Une étude portant sur 166 adolescents a révélé des signes objectifs et subjectifs de perturbation du sommeil chez les personnes atteintes du SFC / EM comparativement aux témoins adolescents en santé.

Au cours de la période d’étude de deux semaines, le sommeil des adolescents a été évalué en utilisant une veille actigraphique.

En moyenne, les patients atteints de SFC / EM ont une latence de sommeil objective, un temps au lit, un temps de sommeil total et un temps de montée plus longs, ainsi qu’une qualité de sommeil subjectif significativement plus faible.

Ce groupe présentait également des niveaux plus élevés d’anxiété par rapport aux participants en bonne santé.

Dans les deux groupes, l’anxiété était significativement liée à un sommeil plus pauvre.

CFS / ME a fait l’objet de débats parmi les professionnels de la santé qui diffèrent sur les méthodes utilisées et les symptômes observés dans le diagnostic.

Selon le Dr Elisha Josev, chercheur principal du Murdoch Children’s Research Institute, la recherche fournit une compréhension plus complète de la relation complexe entre le SFC et le sommeil et suggère que les facteurs objectifs et subjectifs peuvent être importants pour les médecins lorsqu’ils traitent ces patients.

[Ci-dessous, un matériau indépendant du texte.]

Lemma read_vertex_buffers_Ok (buf : list byte) (vbs : list Model.VertexBuffer) :
  HGP.read_vertex_buffers buf = Ok vbs ->
  exists vertex_header_offset num_vertex_blocks,
    word_at buf 0x14 4 = Some vertex_header_offset
    /\ word_at buf (HGP.BODY_OFFSET + vertex_header_offset) 4 = Some num_vertex_blocks
    /\ Z.of_nat (length vbs) = num_vertex_blocks
    /\ forall i vb, vbs !! i = Some vb ->
         vertex_block_of_file buf (HGP.BODY_OFFSET + vertex_header_offset) i vb
         /\ Model.stride vb = 0.
Proof.
  unfold HGP.read_vertex_buffers, HGP.file_header, HGP.body, HGP.OFFSET.
  intros H. apply bind_Ok in H as (vho & Hvho & H).
  apply bind_Ok in H as (n & Hn & H).
  apply load32_word_at in Hvho, Hn.
  pose proof (word_at_Some _ _ _ _ Hn) as (_ & _ & Hn0 & _).
  exists vho, n. split; [exact Hvho|]. split; [exact Hn|].
  apply (for_loop_Ok_invariant
           (fun i vbs =>
              length vbs = Z.to_nat n
              /\ (forall j vb, vbs !! j = Some vb -> Model.stride vb = 0)
              /\ forall j vb, Z.of_nat j < i -> vbs !! j = Some vb ->
                   vertex_block_of_file buf (HGP.BODY_OFFSET + vho) j vb))
    in H as (Hlen & Hstride & Hall).
  - split; [lia|]. intros i vb Hvb. split; [|exact (Hstride i vb Hvb)].
    apply (Hall i vb); [|exact Hvb]. apply lookup_lt_Some in Hvb. lia.
  - clear H. intros i s s' Hi (Hlen & Hstride & Hall) H.
    apply bind_Ok in H as (size & Hsize & H).
    apply bind_Ok in H as (offset & Hoffset & H).
    apply bind_Ok in H as (data & Hdata & H).
    apply vec_set_Ok in H as (_ & x & Hx & ->).
    apply load32_word_at in Hsize, Hoffset.
    pose proof (word_at_Some _ _ _ _ Hsize) as (_ & _ & Hs0 & _).
    apply memcpy_Ok in Hdata as [Hdl Hd]; [|exact Hs0].
    pose proof (lookup_lt_Some _ _ _ Hx) as Hlt.
    split; [now rewrite length_insert|]. split.
    + intros j vb Hvb. destruct (decide (j = Z.to_nat i)) as [->|Hne].
      * rewrite list_lookup_insert_eq in Hvb by lia. injection Hvb as <-.
        cbn. exact (Hstride _ _ Hx).
      * rewrite list_lookup_insert_ne in Hvb by lia. exact (Hstride _ _ Hvb).
    + apply filled_step; try assumption.
      exists offset. rewrite Z2Nat.id by lia. cbn.
      replace (HGP.BODY_OFFSET + vho + offset) with (HGP.BODY_OFFSET + (vho + offset))
        by lia.
      auto.
  - lia.
  - split; [apply length_replicate|]. split; [|intros; lia].
    intros j vb Hvb. apply lookup_replicate_1 in Hvb as [-> _]. reflexivity.
Qed.

Section TextureFacts.
Context {Texture : Type}.
Variable DDSTexture : list byte -> Z -> Texture.
Variable Texture_default : Texture.

Lemma read_textures_Ok (buf : list byte) (ts : list Texture) :
  HGP.read_textures DDSTexture Texture_default buf = Ok ts ->
  exists texture_header_offset num_textures,
    word_at buf 0x08 4 = Some texture_header_offset
    /\ word_at buf (HGP.BODY_OFFSET + texture_header_offset + 0x08) 4
       = Some num_textures
    /\ Z.of_nat (length ts) = num_textures
    /\ forall i t, ts !! i = Some t ->
         exists texture_block_offset offset,
           word_at buf (HGP.BODY_OFFSET + texture_header_offset) 4
           = Some texture_block_offset
           /\ word_at buf (HGP.BODY_OFFSET + texture_header_offset + 0x1C
                           + 20 * Z.of_nat i) 4 = Some offset
           /\ t = DDSTexture buf
                    (HGP.BODY_OFFSET + texture_header_offset
                     + texture_block_offset + 12 + offset).
Proof.
  unfold HGP.read_textures, HGP.file_header, HGP.body, HGP.OFFSET.
  intros H. apply bind_Ok in H as (tho & Htho & H).
  apply bind_Ok in H as (n & Hn & H).
  apply load32_word_at in Htho, Hn.
  pose proof (word_at_Some _ _ _ _ Hn) as (_ & _ & Hn0 & _).
  exists tho, n. split; [exact Htho|]. split; [exact Hn|].
  apply (for_loop_Ok_invariant
           (fun i ts =>
              length ts = Z.to_nat n
              /\ forall j t, Z.of_nat j < i -> ts !! j = Some t ->
                   exists tbo offset,
                     word_at buf (HGP.BODY_OFFSET + tho) 4 = Some tbo
                     /\ word_at buf (HGP.BODY_OFFSET + tho + 0x1C + 20 * Z.of_nat j) 4
                        = Some offset
                     /\ t = DDSTexture buf (HGP.BODY_OFFSET + tho + tbo + 12 + offset)))
    in H as [Hlen Hall].
  - split; [lia|]. intros i t Ht. apply (Hall i t); [|exact Ht].
    apply lookup_lt_Some in Ht. lia.
  - clear H. intros i s s' Hi [Hlen Hall] H.
    apply bind_Ok in H as (tbo & Htbo & H).
    apply bind_Ok in H as (offset & Hoffset & H).
    apply vec_set_Ok in H as (_ & x & Hx & ->).
    apply load32_word_at in Htbo, Hoffset.
    pose proof (lookup_lt_Some _ _ _ Hx) as Hlt.
    split; [now rewrite length_insert|].
    apply (filled_step
             (fun j t => exists tbo offset,
                  word_at buf (HGP.BODY_OFFSET + tho) 4 = Some tbo
                  /\ word_at buf (HGP.BODY_OFFSET + tho + 0x1C + 20 * Z.of_nat j) 4
                     = Some offset
                  /\ t = DDSTexture buf (HGP.BODY_OFFSET + tho + tbo + 12 + offset)));
      try assumption.
    exists tbo, offset. rewrite Z2Nat.id by lia.
    split; [exact Htbo|]. split; [exact Hoffset|].
    f_equal. lia.
  - lia.
  - split; [apply length_replicate | intros; lia].
Qed.
End TextureFacts.

Section Assembled.
Context {Matrix Texture : Type}.
Local Abbreviation walk := (walk Matrix Texture).

Lemma walked_assembled (transform : Matrix) (w w' : walk) :
  walked transform w w' -> assembled w w'.
Proof.
  intros (A1 & A2 & A3 & A4 & (cs & A5 & A6) & A7).
  repeat split; try assumption.
  exists cs. split; [exact A5|].
  eapply Forall_impl; [exact A6|]. cbn.
  intros c (_ & Hc). split; [reflexivity | exact Hc].
Qed.

Lemma assembled_refl (w : walk) : assembled w w.
Proof.
  repeat split.
  - apply Forall2_same_length_lookup. split; [reflexivity|].
    intros i x y Hx Hy. rewrite Hx in Hy. injection Hy as <-. apply stride_kept_refl.
  - exists []. split; [now rewrite app_nil_r | constructor].
  - exists []. split; [now rewrite app_nil_r | constructor].
Qed.

Lemma assembled_trans (w1 w2 w3 : walk) :
  assembled w1 w2 -> assembled w2 w3 -> assembled w1 w3.
Proof.
  intros (A1 & A2 & A3 & A4 & (cs1 & A5 & A6) & (l1 & A7 & A8))
         (B1 & B2 & B3 & B4 & (cs2 & B5 & B6) & (l2 & B7 & B8)).
  split; [congruence|]. split; [congruence|]. split; [congruence|].
  split; [|split].
  - pose proof (Forall2_length _ _ _ A4) as L1.
    pose proof (Forall2_length _ _ _ B4) as L2.
    apply Forall2_same_length_lookup. split; [congruence|].
    intros i x z Hx Hz.
    destruct (lookup_lt_is_Some_2 (vbufs w2) i) as [y Hy];
      [rewrite <- L1; now apply lookup_lt_Some in Hx|].
    eapply stride_kept_trans.
    + exact (Forall2_lookup_lr _ _ _ _ _ _ A4 Hx Hy).
    + exact (Forall2_lookup_lr _ _ _ _ _ _ B4 Hy Hz).
  - exists (cs1 ++ cs2). split; [rewrite B5, A5; now rewrite app_assoc|].
    apply Forall_app. split; [exact A6|].
    now rewrite (Forall2_length _ _ _ A4).
  - exists (l1 ++ l2). split; [rewrite B7, A7; now rewrite app_assoc|].
    apply Forall_app. now split.
Qed.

Il note que le début de CFS / ME à l’adolescence se produit à un moment important de la maturation du cerveau, et le développement scolaire, social et physique.

«Traiter les troubles du sommeil et favoriser une bonne hygiène du sommeil, comme éviter la caféine avant le coucher et maintenir un horaire régulier de sommeil, peut non seulement être important pour le développement des adolescents, mais peut également réduire l’exacerbation de leurs autres symptômes. il dit.

La prochaine tranche de recherche impliquera des scintigraphies cérébrales utilisant l’IRM pour étudier l’impact neurologique du syndrome.